Lemma unsolved_is_level_zero (r : ProblemStat) :
  solved r = false -> calculateMasteryLevel r = 0.
Proof. intros H. unfold calculateMasteryLevel. rewrite H. reflexivity. Qed.

(** C1: every position of the active corpus lands in the bucket the rule
    names.  Without a record under its problem id it is New; with a
    record it is Due exactly when daysSinceLastSeen >= intervalDays (the
    table entry of its mastery level) or the level is 0, and Not-Due
    otherwise; no Not-Due item reaches the session queue; and a record
    with [solved] false makes its position Due whatever its
    [last_attempt] is. *)
Theorem classification_rule :
  forall (problemStats : gmap string ProblemStat) (clock : nat -> Z)
         (positions : list Position),
    let b := buckets_of problemStats clock positions in
    (forall (i : nat) (pos : Position),
        positions !! i = Some pos ->
        let c := classify problemStats (clock i) i pos in
        snd c ∈ bucket_list (fst c) b /\
        fst c =
          match problemStats !! getProblemId pos (Z.of_nat i) with
          | None => New
          | Some r =>
              let m := calculateMasteryLevel r in
              let d := calculateDaysSince (clock i) (last_attempt r) in
              if JS.ge d (intervalDaysOf m) || (m =? 0) then Due else NotDue
          end) /\
    (forall (random : nat -> Draw) (x : QueueItem),
        x ∈ shuffledQueue problemStats clock random positions ->
        x ∉ notDueProblems b) /\
    (forall (i : nat) (pos : Position) (r : ProblemStat),
        positions !! i = Some pos ->
        problemStats !! getProblemId pos (Z.of_nat i) = Some r ->
        solved r = false ->
        fst (classify problemStats (clock i) i pos) = Due /\
        snd (classify problemStats (clock i) i pos) ∈ dueProblems b).
Proof.
  intros problemStats clock positions b. split; [| split].
  - intros i pos Hi c. split; [apply classified_in_bucket; exact Hi |].
    subst c. unfold classify.
    destruct (problemStats !! getProblemId pos (Z.of_nat i)) as [r |];
      [| reflexivity].
    cbv zeta. match goal with |- context [if ?c then _ else _] => destruct c end;
      reflexivity.
  - intros random x Hx Hn. apply shuffledQueue_origin in Hx.
    apply (bucket_list_items _ _ _ NotDue) in Hn.
    destruct Hx as [Hx | Hx];
      pose proof (item_of_bucket_unique _ _ _ _ _ _ Hx Hn); discriminate.
  - intros i pos r Hi Hr Hs.
    assert (Hd : fst (classify problemStats (clock i) i pos) = Due).
    { rewrite (classify_present _ _ _ _ _ Hr). cbv zeta.
      rewrite (unsolved_is_level_zero r Hs). rewrite orb_true_r. reflexivity. }
    split; [exact Hd |].
    pose proof (classified_in_bucket problemStats clock positions i pos Hi) as Hin.
    rewrite Hd in Hin. exact Hin.
Qed.

(** [classification_rule] on the two-position corpus: [posA] has no
    record and is New and queued, [posB] has a failed record and is
    Due. *)
Lemma classification_rule_witness :
  fst (classify failedStore (noon 0) 0 posA) = New /\
  (snd (classify failedStore (noon 0) 0 posA)
     ∉ notDueProblems (buckets_of failedStore noon pairCorpus)) /\
  fst (classify failedStore (noon 1) 1 posB) = Due.
Proof.
  pose proof (classification_rule failedStore noon pairCorpus) as (H1 & H2 & H3).
  split; [| split].
  - rewrite (proj2 (H1 0%nat posA eq_refl)). vm_compute. reflexivity.
  - apply (H2 lowDraws). vm_compute. apply list_elem_of_here.
  - apply (H3 1%nat posB failedRecord eq_refl); vm_compute; reflexivity.
Defined.

(** ** Session without backend *)

(** C8: when the backend is not available the session is still set up:
    it presents the first 20 positions at most of the filtered corpus,
    in corpus order, neither ranked nor shuffled, and without consulting
    any performance record, so that no Due, New or Not-Due distinction
    is made. *)
Theorem offline_session_first_twenty :
  forall (positions : list Position) (errorTypeFilter : ErrorTypeFilter)
         (clock : nat -> Z) (random : nat -> Draw),
    let filtered := getFilteredPositions positions errorTypeFilter in
    let s := initializeSpacedRepetition positions errorTypeFilter Offline clock random in
    currentPositions s = take 20 filtered /\
    currentPositions s `prefix_of` filtered /\
    length (currentPositions s) = Nat.min 20 (length filtered) /\
    (length (currentPositions s) <= 20)%nat /\
    (forall i : nat,
        currentPositions s !! i = if (i <? 20)%nat then filtered !! i else None) /\
    solvedArr s = replicate (length (currentPositions s)) false /\
    attemptsArr s = replicate (length (currentPositions s)) 0%nat /\
    isBackendAvailable s = false /\
    queueInfo s = None.
Proof.
  intros positions errorTypeFilter clock random filtered s.
  assert (Hlen : length (currentPositions s) = Nat.min 20 (length filtered))
    by apply length_take.
  split; [reflexivity |]. split; [apply prefix_take |].
  split; [exact Hlen |]. split; [lia |].
  split.
  - intros i. change (currentPositions s) with (take 20 filtered).
    destruct (Nat.ltb_spec i 20).
    + apply lookup_take_lt. assumption.
    + apply lookup_take_ge. assumption.
  - rewrite Hlen. repeat split; reflexivity.
Qed.

(** ** Problem identifiers of the three code paths *)

(** C10 fails on the code.  With the blunder filter the corpus
    [posX; posA; posB] is filtered to [posA; posB]; [posA] is Not-Due, so
    the queue is [posB].  Classification looked [posB] up under index 1
    (its place in the filtered corpus), the completed exposure is
    recorded under index 2 (its place in the full corpus) and each raw
    attempt under index 0 (its place in the queue): three different
    identifiers for one position. *)
Theorem problem_ids_disagree :
  let session :=
    initializeSpacedRepetition sampleCorpus FilterBlunder (Online sampleStore)
      noon lowDraws in
  getFilteredPositions sampleCorpus FilterBlunder = [posA; posB] /\
  currentPositions session = [posB] /\
  map index (shuffledQueue sampleStore noon lowDraws [posA; posB]) = [1%nat] /\
  getProblemId posB (Z.of_nat 1) = "fenB_h7h6_1" /\
  completionProblemId sampleCorpus (currentPositions session) 0 = Some "fenB_h7h6_2" /\
  attemptProblemId (currentPositions session) 0 = Some "fenB_h7h6_0".
Proof. vm_compute. repeat split; reflexivity. Qed.

(** ** Auto-reveal *)











(** ** The loop over pending callbacks runs to completion *)

Lemma pop_earliest_none (l : list (Z * Pending)) : pop_earliest l = None -> l = [].
Proof.
  destruct l as [| x l]; [reflexivity |]. simpl.
  destruct (pop_earliest l) as [[y rest'] |]; [| discriminate].
  destruct (fst y <? fst x); discriminate.
Qed.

■ ■ ■ ■ ■

• _Aim of the task_
All lines above with "false" in them should be returned.

• _Result of the task_
  solved r = false -> calculateMasteryLevel r = 0.
    with [solved] false makes its position Due whatever its
        solved r = false ->
    solvedArr s = replicate (length (currentPositions s)) false /\
    isBackendAvailable s = false /\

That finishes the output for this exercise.